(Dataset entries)
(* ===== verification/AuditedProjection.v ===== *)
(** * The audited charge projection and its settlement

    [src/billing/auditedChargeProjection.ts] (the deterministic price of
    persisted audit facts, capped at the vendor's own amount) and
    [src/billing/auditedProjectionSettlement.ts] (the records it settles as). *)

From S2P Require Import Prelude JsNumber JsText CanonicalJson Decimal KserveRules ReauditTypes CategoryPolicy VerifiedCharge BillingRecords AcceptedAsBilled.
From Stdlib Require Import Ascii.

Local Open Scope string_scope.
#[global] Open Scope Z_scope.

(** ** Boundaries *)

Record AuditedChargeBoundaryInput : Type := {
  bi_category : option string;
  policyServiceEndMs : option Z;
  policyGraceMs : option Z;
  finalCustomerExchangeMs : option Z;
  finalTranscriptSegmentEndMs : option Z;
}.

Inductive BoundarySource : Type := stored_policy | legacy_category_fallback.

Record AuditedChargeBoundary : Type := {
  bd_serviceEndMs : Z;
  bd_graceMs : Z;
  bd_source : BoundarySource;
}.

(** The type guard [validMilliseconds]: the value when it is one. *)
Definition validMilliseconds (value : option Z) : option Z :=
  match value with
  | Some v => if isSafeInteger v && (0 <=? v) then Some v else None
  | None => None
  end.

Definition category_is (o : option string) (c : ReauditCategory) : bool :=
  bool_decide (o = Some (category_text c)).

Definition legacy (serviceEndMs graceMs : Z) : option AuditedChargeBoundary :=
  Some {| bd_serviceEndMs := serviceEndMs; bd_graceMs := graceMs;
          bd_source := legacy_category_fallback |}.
---
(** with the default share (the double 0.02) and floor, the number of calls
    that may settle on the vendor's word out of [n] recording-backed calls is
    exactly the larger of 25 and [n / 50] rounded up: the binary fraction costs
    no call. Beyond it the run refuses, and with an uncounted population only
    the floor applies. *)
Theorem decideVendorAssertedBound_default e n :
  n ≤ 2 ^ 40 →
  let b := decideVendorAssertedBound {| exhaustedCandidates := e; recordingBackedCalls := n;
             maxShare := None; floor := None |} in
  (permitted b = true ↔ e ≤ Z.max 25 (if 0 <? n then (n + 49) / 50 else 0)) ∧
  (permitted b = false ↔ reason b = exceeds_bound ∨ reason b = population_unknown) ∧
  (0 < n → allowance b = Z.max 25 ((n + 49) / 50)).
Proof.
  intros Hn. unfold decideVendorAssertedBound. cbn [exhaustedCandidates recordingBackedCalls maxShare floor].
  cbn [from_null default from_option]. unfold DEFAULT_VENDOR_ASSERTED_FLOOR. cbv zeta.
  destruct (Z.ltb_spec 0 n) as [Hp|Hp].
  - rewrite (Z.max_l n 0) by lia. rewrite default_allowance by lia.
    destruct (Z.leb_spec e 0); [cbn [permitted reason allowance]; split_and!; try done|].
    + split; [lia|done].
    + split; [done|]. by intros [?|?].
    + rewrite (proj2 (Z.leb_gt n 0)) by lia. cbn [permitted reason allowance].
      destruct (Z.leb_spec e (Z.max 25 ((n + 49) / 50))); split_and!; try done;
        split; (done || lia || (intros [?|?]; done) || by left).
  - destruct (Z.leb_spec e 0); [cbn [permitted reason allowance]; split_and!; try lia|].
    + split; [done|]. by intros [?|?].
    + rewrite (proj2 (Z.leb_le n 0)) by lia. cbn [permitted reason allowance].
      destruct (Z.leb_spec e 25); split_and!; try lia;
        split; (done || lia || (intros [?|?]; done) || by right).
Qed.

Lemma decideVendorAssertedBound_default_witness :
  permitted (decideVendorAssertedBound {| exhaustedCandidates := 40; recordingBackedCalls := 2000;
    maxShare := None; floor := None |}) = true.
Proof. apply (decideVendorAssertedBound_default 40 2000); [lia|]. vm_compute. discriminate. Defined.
---
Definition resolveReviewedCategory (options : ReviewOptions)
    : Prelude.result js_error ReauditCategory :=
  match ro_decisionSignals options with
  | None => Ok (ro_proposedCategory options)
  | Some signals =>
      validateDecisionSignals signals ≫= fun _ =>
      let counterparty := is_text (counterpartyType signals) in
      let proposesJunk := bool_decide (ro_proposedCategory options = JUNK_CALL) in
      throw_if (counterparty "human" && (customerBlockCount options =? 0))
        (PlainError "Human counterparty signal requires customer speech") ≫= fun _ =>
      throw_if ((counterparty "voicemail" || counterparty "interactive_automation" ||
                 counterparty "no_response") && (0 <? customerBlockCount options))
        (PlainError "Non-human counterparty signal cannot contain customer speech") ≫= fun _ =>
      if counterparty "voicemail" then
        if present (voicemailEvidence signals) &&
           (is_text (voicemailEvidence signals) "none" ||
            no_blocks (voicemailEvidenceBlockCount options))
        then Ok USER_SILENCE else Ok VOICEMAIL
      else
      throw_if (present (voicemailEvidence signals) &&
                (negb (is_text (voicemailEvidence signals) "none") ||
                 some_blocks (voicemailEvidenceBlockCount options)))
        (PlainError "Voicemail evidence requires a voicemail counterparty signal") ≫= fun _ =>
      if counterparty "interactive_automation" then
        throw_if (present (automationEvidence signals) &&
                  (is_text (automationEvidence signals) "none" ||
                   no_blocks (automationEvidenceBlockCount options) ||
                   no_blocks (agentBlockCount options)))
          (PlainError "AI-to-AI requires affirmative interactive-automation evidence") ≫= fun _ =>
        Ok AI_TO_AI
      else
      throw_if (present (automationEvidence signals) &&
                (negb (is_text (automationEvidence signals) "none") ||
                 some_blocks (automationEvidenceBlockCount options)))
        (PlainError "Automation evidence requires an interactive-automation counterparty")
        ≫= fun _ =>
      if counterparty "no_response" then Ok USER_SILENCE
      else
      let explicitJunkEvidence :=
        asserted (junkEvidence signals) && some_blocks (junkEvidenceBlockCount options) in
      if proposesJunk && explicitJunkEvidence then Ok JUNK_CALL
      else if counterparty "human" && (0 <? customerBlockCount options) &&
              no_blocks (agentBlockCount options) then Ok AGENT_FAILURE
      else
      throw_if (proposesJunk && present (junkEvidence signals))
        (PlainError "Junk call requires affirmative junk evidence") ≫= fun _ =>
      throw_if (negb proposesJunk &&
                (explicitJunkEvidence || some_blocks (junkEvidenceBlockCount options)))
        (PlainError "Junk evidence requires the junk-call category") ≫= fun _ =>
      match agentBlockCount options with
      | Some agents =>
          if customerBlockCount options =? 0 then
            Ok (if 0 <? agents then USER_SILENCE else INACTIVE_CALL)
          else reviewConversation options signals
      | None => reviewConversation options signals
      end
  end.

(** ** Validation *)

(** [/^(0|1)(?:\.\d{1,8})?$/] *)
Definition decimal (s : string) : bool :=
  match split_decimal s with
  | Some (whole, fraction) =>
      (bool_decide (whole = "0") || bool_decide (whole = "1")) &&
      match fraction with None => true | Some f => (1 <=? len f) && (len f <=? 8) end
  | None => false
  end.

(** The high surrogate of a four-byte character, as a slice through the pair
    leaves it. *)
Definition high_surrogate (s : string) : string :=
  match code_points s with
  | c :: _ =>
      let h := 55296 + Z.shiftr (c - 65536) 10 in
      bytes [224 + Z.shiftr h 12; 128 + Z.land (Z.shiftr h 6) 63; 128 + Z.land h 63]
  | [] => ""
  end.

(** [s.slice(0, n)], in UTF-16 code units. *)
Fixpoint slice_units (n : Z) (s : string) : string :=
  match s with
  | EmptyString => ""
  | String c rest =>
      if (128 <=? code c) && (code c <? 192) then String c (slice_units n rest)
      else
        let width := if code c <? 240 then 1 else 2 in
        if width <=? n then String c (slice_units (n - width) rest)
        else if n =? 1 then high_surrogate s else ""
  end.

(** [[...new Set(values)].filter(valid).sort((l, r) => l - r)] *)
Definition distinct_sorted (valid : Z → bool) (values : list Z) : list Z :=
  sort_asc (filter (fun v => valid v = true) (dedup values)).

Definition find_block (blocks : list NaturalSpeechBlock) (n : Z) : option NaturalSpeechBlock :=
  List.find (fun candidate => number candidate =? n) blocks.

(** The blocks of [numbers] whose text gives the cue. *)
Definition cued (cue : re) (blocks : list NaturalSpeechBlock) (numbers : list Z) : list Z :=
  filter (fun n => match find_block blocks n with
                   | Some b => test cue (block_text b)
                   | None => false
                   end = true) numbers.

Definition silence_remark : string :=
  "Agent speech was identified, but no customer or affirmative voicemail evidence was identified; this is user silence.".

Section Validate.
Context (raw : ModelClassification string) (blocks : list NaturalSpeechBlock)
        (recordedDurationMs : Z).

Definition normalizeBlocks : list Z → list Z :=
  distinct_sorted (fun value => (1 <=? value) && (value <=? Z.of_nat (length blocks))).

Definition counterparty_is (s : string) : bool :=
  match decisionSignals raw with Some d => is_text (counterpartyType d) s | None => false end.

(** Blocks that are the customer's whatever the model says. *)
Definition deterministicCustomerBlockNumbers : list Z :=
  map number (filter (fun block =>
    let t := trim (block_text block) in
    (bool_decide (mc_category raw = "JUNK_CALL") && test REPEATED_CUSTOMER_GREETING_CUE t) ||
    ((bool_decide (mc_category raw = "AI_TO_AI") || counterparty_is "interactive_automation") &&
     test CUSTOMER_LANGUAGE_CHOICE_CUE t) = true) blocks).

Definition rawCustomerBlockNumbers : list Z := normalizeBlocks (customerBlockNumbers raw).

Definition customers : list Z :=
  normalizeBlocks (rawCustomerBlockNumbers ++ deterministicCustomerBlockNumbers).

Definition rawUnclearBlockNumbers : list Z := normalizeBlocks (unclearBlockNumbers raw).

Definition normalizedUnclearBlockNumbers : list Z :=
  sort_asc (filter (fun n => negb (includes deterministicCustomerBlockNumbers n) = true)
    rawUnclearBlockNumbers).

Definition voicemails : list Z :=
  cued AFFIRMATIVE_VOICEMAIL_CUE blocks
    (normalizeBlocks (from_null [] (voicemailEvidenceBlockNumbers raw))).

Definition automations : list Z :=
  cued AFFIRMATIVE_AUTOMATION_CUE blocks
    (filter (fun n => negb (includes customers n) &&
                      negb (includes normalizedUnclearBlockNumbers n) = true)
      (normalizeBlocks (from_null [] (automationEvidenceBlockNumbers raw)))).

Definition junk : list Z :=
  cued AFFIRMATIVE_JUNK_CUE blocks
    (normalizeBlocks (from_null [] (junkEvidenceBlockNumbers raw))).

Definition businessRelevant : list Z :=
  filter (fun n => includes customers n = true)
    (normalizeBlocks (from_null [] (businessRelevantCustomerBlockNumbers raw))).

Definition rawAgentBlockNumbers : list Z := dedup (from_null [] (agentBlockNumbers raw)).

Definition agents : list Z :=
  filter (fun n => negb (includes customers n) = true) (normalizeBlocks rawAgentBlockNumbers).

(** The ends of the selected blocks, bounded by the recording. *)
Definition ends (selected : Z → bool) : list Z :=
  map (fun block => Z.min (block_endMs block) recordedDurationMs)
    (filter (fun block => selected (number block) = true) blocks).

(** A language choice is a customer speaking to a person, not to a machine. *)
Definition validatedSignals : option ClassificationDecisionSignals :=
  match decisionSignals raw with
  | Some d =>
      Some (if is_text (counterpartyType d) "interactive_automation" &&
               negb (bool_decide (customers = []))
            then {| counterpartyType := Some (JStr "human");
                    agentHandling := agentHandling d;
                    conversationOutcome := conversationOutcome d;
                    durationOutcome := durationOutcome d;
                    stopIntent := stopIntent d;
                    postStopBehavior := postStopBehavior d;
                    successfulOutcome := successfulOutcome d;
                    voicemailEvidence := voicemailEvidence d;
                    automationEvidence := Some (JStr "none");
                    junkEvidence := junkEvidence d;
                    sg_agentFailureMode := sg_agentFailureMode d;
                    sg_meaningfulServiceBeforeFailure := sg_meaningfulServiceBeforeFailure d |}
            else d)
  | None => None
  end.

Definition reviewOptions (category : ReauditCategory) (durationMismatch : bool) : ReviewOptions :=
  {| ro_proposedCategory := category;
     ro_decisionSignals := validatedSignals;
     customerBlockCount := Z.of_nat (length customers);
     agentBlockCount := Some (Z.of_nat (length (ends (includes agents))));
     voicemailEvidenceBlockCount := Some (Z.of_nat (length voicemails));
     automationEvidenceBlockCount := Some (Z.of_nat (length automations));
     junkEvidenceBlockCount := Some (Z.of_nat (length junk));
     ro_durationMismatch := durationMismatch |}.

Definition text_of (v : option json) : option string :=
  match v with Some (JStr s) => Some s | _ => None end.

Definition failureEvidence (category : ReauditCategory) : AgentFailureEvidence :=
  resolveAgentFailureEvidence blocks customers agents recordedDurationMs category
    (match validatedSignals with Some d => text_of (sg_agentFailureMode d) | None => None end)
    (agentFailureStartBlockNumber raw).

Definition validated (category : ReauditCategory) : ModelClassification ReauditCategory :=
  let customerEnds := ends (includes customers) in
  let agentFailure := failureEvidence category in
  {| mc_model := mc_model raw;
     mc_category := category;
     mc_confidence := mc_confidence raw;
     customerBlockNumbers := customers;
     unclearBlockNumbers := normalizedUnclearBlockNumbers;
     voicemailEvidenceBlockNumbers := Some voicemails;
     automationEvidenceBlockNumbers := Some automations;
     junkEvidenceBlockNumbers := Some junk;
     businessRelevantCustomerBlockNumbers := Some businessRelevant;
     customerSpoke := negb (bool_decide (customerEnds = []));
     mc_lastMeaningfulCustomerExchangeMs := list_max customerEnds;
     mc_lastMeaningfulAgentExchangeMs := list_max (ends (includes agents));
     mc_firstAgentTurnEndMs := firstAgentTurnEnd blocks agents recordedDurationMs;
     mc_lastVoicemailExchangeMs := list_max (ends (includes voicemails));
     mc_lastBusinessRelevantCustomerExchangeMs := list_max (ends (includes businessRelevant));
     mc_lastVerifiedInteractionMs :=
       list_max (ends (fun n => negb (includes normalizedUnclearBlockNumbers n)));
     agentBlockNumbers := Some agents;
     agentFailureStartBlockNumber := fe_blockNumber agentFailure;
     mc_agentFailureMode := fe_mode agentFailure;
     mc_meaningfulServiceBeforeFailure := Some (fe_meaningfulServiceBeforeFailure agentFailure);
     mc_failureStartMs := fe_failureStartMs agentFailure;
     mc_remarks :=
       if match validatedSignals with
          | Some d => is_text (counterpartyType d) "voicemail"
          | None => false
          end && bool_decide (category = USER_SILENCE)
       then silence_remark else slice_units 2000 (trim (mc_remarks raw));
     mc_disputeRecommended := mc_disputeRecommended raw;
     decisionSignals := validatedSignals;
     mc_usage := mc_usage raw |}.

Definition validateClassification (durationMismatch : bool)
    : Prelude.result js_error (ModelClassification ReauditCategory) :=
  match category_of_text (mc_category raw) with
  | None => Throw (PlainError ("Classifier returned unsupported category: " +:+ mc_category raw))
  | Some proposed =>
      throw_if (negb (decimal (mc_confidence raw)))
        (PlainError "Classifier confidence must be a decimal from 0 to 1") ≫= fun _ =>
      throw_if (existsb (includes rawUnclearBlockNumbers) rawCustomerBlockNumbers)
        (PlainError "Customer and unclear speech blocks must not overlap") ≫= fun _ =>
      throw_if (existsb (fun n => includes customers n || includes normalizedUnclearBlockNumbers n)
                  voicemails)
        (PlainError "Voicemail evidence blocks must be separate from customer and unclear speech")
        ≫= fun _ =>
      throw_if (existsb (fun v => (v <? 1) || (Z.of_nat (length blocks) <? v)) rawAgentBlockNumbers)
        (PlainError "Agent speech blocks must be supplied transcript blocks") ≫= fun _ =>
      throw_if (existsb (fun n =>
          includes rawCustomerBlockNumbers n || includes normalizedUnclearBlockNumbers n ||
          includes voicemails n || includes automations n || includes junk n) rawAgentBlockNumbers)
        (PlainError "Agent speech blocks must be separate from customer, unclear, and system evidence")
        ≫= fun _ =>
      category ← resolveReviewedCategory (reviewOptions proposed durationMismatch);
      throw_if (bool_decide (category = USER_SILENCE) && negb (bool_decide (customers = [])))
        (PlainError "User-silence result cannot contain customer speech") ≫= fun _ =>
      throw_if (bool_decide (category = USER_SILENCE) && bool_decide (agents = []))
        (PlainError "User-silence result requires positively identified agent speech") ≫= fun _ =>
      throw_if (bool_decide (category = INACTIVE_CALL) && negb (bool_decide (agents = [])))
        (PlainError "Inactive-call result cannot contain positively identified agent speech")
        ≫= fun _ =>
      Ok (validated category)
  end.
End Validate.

What you will do:
In the entries above, find the line with "durationOutcome := durationOutcome" and the line with "successfulOutcome := successfulOutcome", then set down exactly those two and every line between them, nothing else.

Result of this task:
                    durationOutcome := durationOutcome d;
                    stopIntent := stopIntent d;
                    postStopBehavior := postStopBehavior d;
                    successfulOutcome := successfulOutcome d;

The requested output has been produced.